Jon Peddie Research reports that global graphics card market growth will reach 75.5 million units in the third quarter of 2022, with PC processor shipments down 19% year-on-year.
Overall, GPUs will grow at a CAGR of 2.8% during 2022-2026, and the installed base will reach 3,138 million units by the end of the forecast period. In the next five years, the penetration of discrete graphics cards (dGPU) in PCs will increase to the level of 26%.
Compared to last year, total GPU shipments, including all platforms and all types of graphics cards, were down 25.1%, desktop cards were down 15.43%, and notebooks were down 30%. This is the biggest drop since the 2009 recession.
- AMD’s overall market share decreased by 8.5% compared to last quarter, Intel increased by 10.3%, and NVIDIA’s share decreased by 1.87%.
- Graphics card shipments were down 10.3% from last quarter, with AMD shipments down 47.6%, Intel shipments up 4.7%, and NVIDIA shipments down 19.7%.
- The PC processor market was down 5.7% quarter-over-quarter and down 18.6% year-over-year.
- Production of discrete graphics cards fell by 33.5% compared to the previous quarter.

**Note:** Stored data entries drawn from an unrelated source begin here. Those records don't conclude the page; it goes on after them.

(** X18: [close_delta_neutral_position] raises exactly when [check_client]
    reports an error, a venue read raises, before or after the orders, or a
    venue rejects a close order that was submitted to it.  In every other
    case it returns, also when no order was submitted or a position is
    still open afterwards: what is left open only shows in the two flags of
    its report, Aster closed below 0.0001 and Lighter closed below one amount
    tick.  A failure before the orders leaves nothing submitted; a rejected
    order or a failing read after the orders does not take back what was
    submitted. *)
Theorem close_raises_iff_read_or_order_fails (i : CloseInput) :
  let orders := fst (close_delta_neutral_position i) in
  let result := snd (close_delta_neutral_position i) in
  (raises result <->
   close_reads_fail i \/
   (submitted_to "lighter" orders /\ raises (k_lighter_fill i)) \/
   (submitted_to "aster" orders /\ raises (k_aster_fill i)) \/
   raises (k_aster_account_after i) \/
   raises (k_lighter_open_size_after i)) /\
  (close_reads_fail i -> orders = []) /\
  (~ raises result ->
   exists tick positions_after size_after,
     k_market_details i = Returns tick /\
     k_aster_account_after i = Returns positions_after /\
     k_lighter_open_size_after i = Returns size_after /\
     result
     = Returns
         (Qltb (Qabs (aster_position_amt positions_after (k_symbol i))) (1 # 10000),
          Qltb (Qabs size_after) tick)).
Proof.
  cbv zeta.
  destruct (close_reads_cases i) as [F|(tick & bid & ask & positions & size & R)].
  - destruct (close_without_reads i F) as [e E]. rewrite E. cbn [fst snd].
    split; [|split].
    + split; [intros _; now left | intros _; now exists e].
    + reflexivity.
    + intros H. exfalso. apply H. now exists e.
  - assert (NF := close_reads_exclusive _ _ _ _ _ _ R).
    rewrite (close_split i _ _ _ _ _ R). cbn [fst snd].
    set (L := lighter_close_orders _ _ _ _).
    set (A := aster_close_orders _).
    assert (HL : forall o, In o L -> ord_venue o = "lighter"%string).
    { intros o H. now apply lighter_close_orders_spec in H. }
    assert (HA : forall o, In o A -> ord_venue o = "aster"%string).
    { intros o H. now apply aster_close_orders_spec in H. }
    assert (RL := rejected_iff "lighter" L A (k_lighter_fill i) true HL).
    assert (RA := rejected_iff "aster" A L (k_aster_fill i) false HA).
    cbv iota in RL, RA.
    assert (RL' : rejected L (k_lighter_fill i) = true
                  <-> submitted_to "lighter" (L ++ A) /\ raises (k_lighter_fill i)).
    { apply RL. intros o H E. apply HA in H. congruence. }
    assert (RA' : rejected A (k_aster_fill i) = true
                  <-> submitted_to "aster" (L ++ A) /\ raises (k_aster_fill i)).
    { apply RA. intros o H E. apply HL in H. congruence. }
    clear RL RA.
    assert (Hrep : raises (close_report i tick)
                   <-> raises (k_aster_account_after i)
                       \/ raises (k_lighter_open_size_after i)).
    { unfold close_report, raises.
      destruct (k_aster_account_after i) as [pa|ea];
        destruct (k_lighter_open_size_after i) as [sa|es]; split;
        try (intros [e H]; discriminate H);
        try (intros [[e H]|[e H]]; discriminate H);
        try (intros _; eexists; reflexivity).
      - intros _. right. now exists es.
      - intros _. left. now exists ea.
      - intros _. left. now exists ea. }
    destruct (rejected L (k_lighter_fill i)) eqn:EL;
      destruct (rejected A (k_aster_fill i)) eqn:EA; cbn [orb].
    1-3: split; [|split];
      [ split; [intros _|intros _; eexists; reflexivity]
      | intro; contradiction
      | intros H; exfalso; apply H; eexists; reflexivity ].
    + right. left. now apply RL'.
    + right. left. now apply RL'.
    + right. right. left. now apply RA'.
    + split; [|split].
      * rewrite Hrep. split; [tauto|].
        intros [H|[H|[H|H]]]; [contradiction| | |tauto].
        -- apply RL' in H. congruence.
        -- apply RA' in H. congruence.
      * intro; contradiction.
      * intros H. destruct R as (_ & M & _). exists tick.
        unfold close_report in *.
        destruct (k_aster_account_after i) as [pa|ea];
          [|exfalso; apply H; now exists ea].
        destruct (k_lighter_open_size_after i) as [sa|es];
          [|exfalso; apply H; now exists es].
        exists pa, sa. repeat split. exact M.
Qed.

GPUs are the market’s leading indicator because graphics card data enters the system before vendors ship PCs. Most semiconductor suppliers are forecasting an average decline of 0.21% next quarter. Last quarter they were targeting 2.79%, expectations turned out to be overstated.
The companies cited different, but sometimes similar reasons for the decline: the end of cryptocurrency mining, complicated relations with China, US sanctions, a sharp increase in purchases of some devices during Covid, the Osborne effect for AMD, which was expected for new devices.
“Overall, the impression is that shipments in the fourth quarter will be down, but ASPs will be up, shipments will be OK, and everyone will be happy for the holidays,” said John Paddy, president of JPR.